What to work on: Beginning at the line that holds "JBool b => b", restate each line exactly through the final line of the records. Include both of those lines.

⟨

(** * ai-agents-framework: tool memoisation, tracing and orchestration

    A shallow embedding of
    - [wrapToolWithTracing], [safeTraceOperation], [ensureTraceFlushed] and
      the two [createAgent] functions (core agent sources), and
    - [orchestrateAgents] (packages/stream/agents/orchestrator.ts),
    together with the fragment of JavaScript they rely on: truthiness,
    property access, [String(v)] and [JSON.stringify].

    Asynchronous code is modelled sequentially: every [await] in these
    functions waits for the awaited call to settle before the next
    statement runs, so a run is a state-passing computation that either
    returns or throws. Tool calls are taken one after the other. *)

From Stdlib Require Import ZArith Ascii String DecimalString DecimalPos DecimalZ.
From stdpp Require Import gmap strings list.

(* ===================================================================== *)
(** * Part I: definitions                                                 *)
(* ===================================================================== *)

(** ** JavaScript values *)

(** Values exchanged with tools and stages. Numbers are the integers, an
    object is its list of own properties in enumeration order. *)
#[warnings="-register-all"] Inductive JsValue : Type :=
| JUndefined
| JNull
| JBool (b : bool)
| JNum (z : Z)
| JStr (s : string)
| JArr (items : list JsValue)
| JObj (props : list (string * JsValue)).

(** A thrown value, kept as its message. *)
Definition JsError : Type := string.

(** Outcome of a call: it returns or it throws (a promise resolves or
    rejects). *)
Inductive Completion (A : Type) : Type :=
| Return (a : A)
| Throw (e : JsError).
Arguments Return {A} a.
Arguments Throw {A} e.

(** [ToBoolean]. *)
Definition truthy (v : JsValue) : bool :=
  match v with
  | JUndefined | JNull => false
  | JBool b => b
  | JNum z => negb (z =? 0)%Z
  | JStr s => negb (String.eqb s "")
  | JArr _ | JObj _ => true
  end.

(** [a || b]. *)
Definition js_or (a b : JsValue) : JsValue := if truthy a then a else b.

Fixpoint obj_get (k : string) (props : list (string * JsValue)) : JsValue :=
  match props with
  | [] => JUndefined
  | (k', v) :: rest => if String.eqb k k' then v else obj_get k rest
  end.

(** [o[k] = v] for a property name that is no array index: an existing
    property keeps its place, a new one is added last. *)
Fixpoint obj_set (k : string) (v : JsValue) (props : list (string * JsValue))
  : list (string * JsValue) :=
  match props with
  | [] => [(k, v)]
  | (k', v') :: rest =>
      if String.eqb k k' then (k, v) :: rest else (k', v') :: obj_set k v rest
  end.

⟩

Result:
  | JBool b => b
  | JNum z => negb (z =? 0)%Z
  | JStr s => negb (String.eqb s "")
  | JArr _ | JObj _ => true
  end.

(** [a || b]. *)
Definition js_or (a b : JsValue) : JsValue := if truthy a then a else b.

Fixpoint obj_get (k : string) (props : list (string * JsValue)) : JsValue :=
  match props with
  | [] => JUndefined
  | (k', v) :: rest => if String.eqb k k' then v else obj_get k rest
  end.

(** [o[k] = v] for a property name that is no array index: an existing
    property keeps its place, a new one is added last. *)
Fixpoint obj_set (k : string) (v : JsValue) (props : list (string * JsValue))
  : list (string * JsValue) :=
  match props with
  | [] => [(k, v)]
  | (k', v') :: rest =>
      if String.eqb k k' then (k, v) :: rest else (k', v') :: obj_set k v rest
  end.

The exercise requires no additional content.